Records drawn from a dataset
(** * iBigay backend: discovery and analytics core

    A shallow embedding of the three computations of [main.py] that carry
    logic: the suggestion engine [_generate_tipid_suggestions], the proximity
    search [list_items] (with [_haversine_km] and [serialize_doc]) and the
    diversion aggregator [user_stats].

    Modelling conventions.
    - A Python [str] is a [string]; [str.lower] is the ASCII case mapping.
    - A Python [float] is the real number it denotes: arithmetic is exact and
      the non-finite floats (inf, nan) are outside the model. Where the
      binary computation can differ from the exact one (which way [round]
      resolves a tie, a haversine term rounded past 1), the statements
      leave the difference open or are conditional on a returned value.
    - A document ([Dict[str, Any]]) is an insertion-ordered association list
      with unique keys, as a Python dict is.
    - A Python exception is the [Raise] outcome of the [result] monad;
      [try/except Exception] is a [match] on the outcome. *)

From Stdlib Require Import Reals Lra Lia ZArith Bool List String Ascii.
From Stdlib Require Import Permutation Sorted.
Import ListNotations.

Open Scope string_scope.
Open Scope list_scope.

(* ------------------------------------------------------------------ *)
(** ** Python runtime: exceptions *)

Inductive exn : Type :=
| TypeError
| ValueError
| OverflowError
| AttributeError.

Inductive result (A : Type) : Type :=
| Ok (a : A)
| Raise (e : exn).

Arguments Ok {A} a.
Arguments Raise {A} e.

Definition bind {A B : Type} (m : result A) (k : A -> result B) : result B :=
  match m with
  | Ok a => k a
  | Raise e => Raise e
  end.

Notation "x <- m ;; k" := (bind m (fun x => k))
  (at level 61, m at next level, right associativity).

(** [for x in xs: acc = body(acc, x)], stopping at the first exception. *)
Fixpoint for_each {A S : Type} (body : S -> A -> result S) (xs : list A) (acc : S)
  : result S :=
  match xs with
  | [] => Ok acc
  | x :: rest => acc' <- body acc x ;; for_each body rest acc'
  end.

(* ------------------------------------------------------------------ *)
(** ** Python runtime: strings *)

Definition lower_ascii (c : ascii) : ascii :=
  let n := N_of_ascii c in
  if ((65 <=? n) && (n <=? 90))%N then ascii_of_N (n + 32) else c.

(** [s.lower()] *)
Fixpoint lower (s : string) : string :=
  match s with
  | EmptyString => EmptyString
  | String c rest => String (lower_ascii c) (lower rest)
  end.

(** [needle in hay] for two strings: substring test. *)
Fixpoint contains (needle hay : string) : bool :=
  prefix needle hay ||
  match hay with
  | EmptyString => false
  | String _ rest => contains needle rest
  end.

(** [x in l] for a list of strings. *)
Definition mem (x : string) (l : list string) : bool :=
  existsb (String.eqb x) l.

(** [x in [..]] written against a literal list, as [user_stats] does. *)
Definition one_of (x : string) (l : list string) : bool := mem x l.

(* ------------------------------------------------------------------ *)
(** ** Suggestion engine *)

Record message : Type := {
  mascot_name : string;
  mascot_tagline : string;
  tips : list string;
  recipes : list string
}.

(** The two lists the closures [add_tip] and [add_recipe] mutate. *)
Record lists : Type := { acc_tips : list string; acc_recipes : list string }.

Definition add_tip (t : string) (st : lists) : lists :=
  if mem t (acc_tips st) then st
  else {| acc_tips := acc_tips st ++ [t]; acc_recipes := acc_recipes st |}.

Definition add_recipe (r : string) (st : lists) : lists :=
  if mem r (acc_recipes st) then st
  else {| acc_tips := acc_tips st; acc_recipes := acc_recipes st ++ [r] |}.

Definition tip_banana := "Freeze overripe bananas for smoothies or baking.".
Definition recipe_banana_bread := "Banana Bread na Pang-tipid".
Definition recipe_smoothie := "Smoothie: saging + gatas + yelo".
Definition recipe_maruya := "Maruya / Banana Fritters".
Definition tip_bread := "Gawing breadcrumbs o croutons ang matigas na tinapay.".
Definition recipe_french_toast := "French Toast / Toasted Bread with itlog".
Definition recipe_bread_pudding := "Bread Pudding sa Kaldero".
Definition tip_rice := "Gawing sinangag ang natirang kanin—perfect for breakfast!".
Definition recipe_sinangag := "Sinangag with Garlic at gulay".
Definition recipe_arroz_caldo := "Arroz Caldo kung sabaw ang hanap".
Definition tip_gulay := "Gamitin sa stir-fry o soup ang nalalantang gulay.".
Definition recipe_stir_fry := "Gulay Stir-fry na may toyo at bawang".
Definition recipe_pickled := "Pickled Gulay para tumagal".
Definition tip_jars := "Repurpose jars/containers for storage.".
Definition tip_donate := "Donate locally para hindi mapunta sa landfill.".
Definition fallback_tip := "Check your fridge first—baka pwedeng i-recipe na! 😄".
Definition fallback_recipe := "Fried Rice ng Bahay".

(** [description or ''] *)
Definition or_empty (description : option string) : string :=
  match description with
  | Some d => d
  | None => ""
  end.

(** [f"{title} {description or ''}".lower()] *)
Definition tipid_text (title : string) (description : option string) : string :=
  lower (title ++ " " ++ or_empty description).

(** [category == "household"] for an optional string. *)
Definition category_is (category : option string) (name : string) : bool :=
  match category with
  | Some c => String.eqb c name
  | None => false
  end.

Definition is_empty (l : list string) : bool :=
  match l with
  | [] => true
  | _ :: _ => false
  end.

Definition _generate_tipid_suggestions
    (title : string) (description category : option string) : message :=
  let text := tipid_text title description in
  let st := {| acc_tips := []; acc_recipes := [] |} in
  let st :=
    if contains "banana" text then
      add_recipe recipe_maruya
        (add_recipe recipe_smoothie
           (add_recipe recipe_banana_bread (add_tip tip_banana st)))
    else st in
  let st :=
    if contains "bread" text || contains "tinapay" text then
      add_recipe recipe_bread_pudding
        (add_recipe recipe_french_toast (add_tip tip_bread st))
    else st in
  let st :=
    if contains "rice" text || contains "kanin" text then
      add_recipe recipe_arroz_caldo
        (add_recipe recipe_sinangag (add_tip tip_rice st))
    else st in
  let st :=
    if contains "vegetable" text || contains "gulay" text
       || contains "lettuce" text || contains "carrot" text then
      add_recipe recipe_pickled
        (add_recipe recipe_stir_fry (add_tip tip_gulay st))
    else st in
  let st :=
    if category_is category "household" then
      add_tip tip_donate (add_tip tip_jars st)
    else st in
  let st :=
    if is_empty (acc_tips st) && is_empty (acc_recipes st) then
      add_recipe fallback_recipe (add_tip fallback_tip st)
    else st in
  {| mascot_name := "Cen-'tipid'";
     mascot_tagline := "Pag 'di na kailangan, wag itapon—I-Bigay o I-kusina!";
     tips := acc_tips st;
     recipes := acc_recipes st |}.

(** [tipid_ai] hands the three request fields to the engine. *)
Definition tipid_ai (title : string) (description category : option string) : message :=
  _generate_tipid_suggestions title description category.

(** *** The rule table of the engine, as data

    The declarative reading of the engine: an ordered table of rules, each
    with its trigger and the strings it tries to append. *)

Record rule : Type := {
  fires : string -> option string -> bool;
  rule_tips : list string;
  rule_recipes : list string
}.

Definition any_in (needles : list string) (text : string) : bool :=
  existsb (fun n => contains n text) needles.

Definition rule_table : list rule :=
  [ {| fires := fun text _ => any_in ["banana"] text;
       rule_tips := [tip_banana];
       rule_recipes := [recipe_banana_bread; recipe_smoothie; recipe_maruya] |};
    {| fires := fun text _ => any_in ["bread"; "tinapay"] text;
       rule_tips := [tip_bread];
       rule_recipes := [recipe_french_toast; recipe_bread_pudding] |};
    {| fires := fun text _ => any_in ["rice"; "kanin"] text;
       rule_tips := [tip_rice];
       rule_recipes := [recipe_sinangag; recipe_arroz_caldo] |};
    {| fires := fun text _ => any_in ["vegetable"; "gulay"; "lettuce"; "carrot"] text;
       rule_tips := [tip_gulay];
       rule_recipes := [recipe_stir_fry; recipe_pickled] |};
    {| fires := fun _ category => category_is category "household";
       rule_tips := [tip_jars; tip_donate];
       rule_recipes := [] |} ].

(** Whether some keyword rule matches the lower-cased text. *)
Definition keyword_rule_fired (title : string) (description : option string) : bool :=
  let text := tipid_text title description in
  any_in ["banana"] text
  || any_in ["bread"; "tinapay"] text
  || any_in ["rice"; "kanin"] text
  || any_in ["vegetable"; "gulay"; "lettuce"; "carrot"] text.

(** Whether some rule of the table fires. *)
Definition rule_fired (title : string) (description category : option string) : bool :=
  existsb (fun r => fires r (tipid_text title description) category) rule_table.

(** The strings the fired rules try to append, in rule order. *)
Definition attempted_tips (title : string) (description category : option string)
  : list string :=
  flat_map (fun r => if fires r (tipid_text title description) category
                     then rule_tips r else []) rule_table.

Definition attempted_recipes (title : string) (description category : option string)
  : list string :=
  flat_map (fun r => if fires r (tipid_text title description) category
                     then rule_recipes r else []) rule_table.

(** A sequence with every repeated occurrence after the first removed. *)
Definition first_seen (l : list string) : list string :=
  rev (nodup string_dec (rev l)).

(** Number of occurrences of a string in a list. *)
Definition occurrences (x : string) (l : list string) : nat :=
  count_occ string_dec l x.

(* ------------------------------------------------------------------ *)
(** ** Python runtime: values and documents *)

(** The values a stored document holds. An [ObjectId] carries its [str()]
    and a [datetime] its [isoformat()]: the only operations the code
    applies to them. *)
Inductive value : Type :=
| VNone
| VBool (b : bool)
| VInt (z : Z)
| VFloat (r : R)
| VStr (s : string)
| VObjectId (hex : string)
| VDatetime (iso : string).

Definition doc : Type := list (string * value).

Fixpoint dict_get (k : string) (d : doc) : option value :=
  match d with
  | [] => None
  | (k', v) :: rest => if String.eqb k' k then Some v else dict_get k rest
  end.

(** [d[k] = v]: a present key keeps its position, a new key goes last. *)
Fixpoint dict_set (k : string) (v : value) (d : doc) : doc :=
  match d with
  | [] => [(k, v)]
  | (k', v') :: rest =>
      if String.eqb k' k then (k, v) :: rest else (k', v') :: dict_set k v rest
  end.

(** [d.get(k, default)] *)
Definition py_get_default (k : string) (default : value) (d : doc) : value :=
  match dict_get k d with
  | Some v => v
  | None => default
  end.

(** [d.get(k)] *)
Definition py_get (k : string) (d : doc) : value := py_get_default k VNone d.

Definition Rltb (x y : R) : bool := if Rlt_dec x y then true else false.
Definition Rleb (x y : R) : bool := if Rle_dec x y then true else false.
Definition Reqb (x y : R) : bool := if Req_dec_T x y then true else false.

(** Truth value of an object, as [or], [and], [not] and [if] take it. *)
Definition truthy (v : value) : bool :=
  match v with
  | VNone => false
  | VBool b => b
  | VInt z => negb (z =? 0)%Z
  | VFloat r => negb (Reqb r 0)
  | VStr s => negb (String.eqb s "")
  | VObjectId _ => true
  | VDatetime _ => true
  end.

(** [a or b] *)
Definition py_or (a b : value) : value := if truthy a then a else b.

(** [v is False] *)
Definition is_False (v : value) : bool :=
  match v with
  | VBool false => true
  | _ => false
  end.

(** [v.lower()]: only a [str] has the method. *)
Definition py_lower (v : value) : result string :=
  match v with
  | VStr s => Ok (lower s)
  | _ => Raise AttributeError
  end.

(** *** [float(str)]: decimal literals *)


Definition digit_of (c : ascii) : option Z :=
  let n := N_of_ascii c in
  if ((48 <=? n) && (n <=? 57))%N then Some (Z.of_N n - 48)%Z else None.


Fixpoint string_rev_onto (s acc : string) : string :=
  match s with
  | EmptyString => acc
  | String c rest => string_rev_onto rest (String c acc)
  end.

Definition string_rev (s : string) : string := string_rev_onto s "".


(** The blanks [float(..)] skips around an ASCII text: tab to carriage
    return, and the space. *)
Definition is_float_blank (c : ascii) : bool :=
  let n := N_of_ascii c in
  (((9 <=? n) && (n <=? 13)) || (n =? 32))%N.

Fixpoint float_lstrip (s : string) : string :=
  match s with
  | String c rest => if is_float_blank c then float_lstrip rest else s
  | EmptyString => s
  end.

▸ **About this task**:
Print the records above verbatim from their first line to the line containing "search [list_items] (with", both included, and stop there.

▸ **Your response**:
(** * iBigay backend: discovery and analytics core

    A shallow embedding of the three computations of [main.py] that carry
    logic: the suggestion engine [_generate_tipid_suggestions], the proximity
    search [list_items] (with [_haversine_km] and [serialize_doc]) and the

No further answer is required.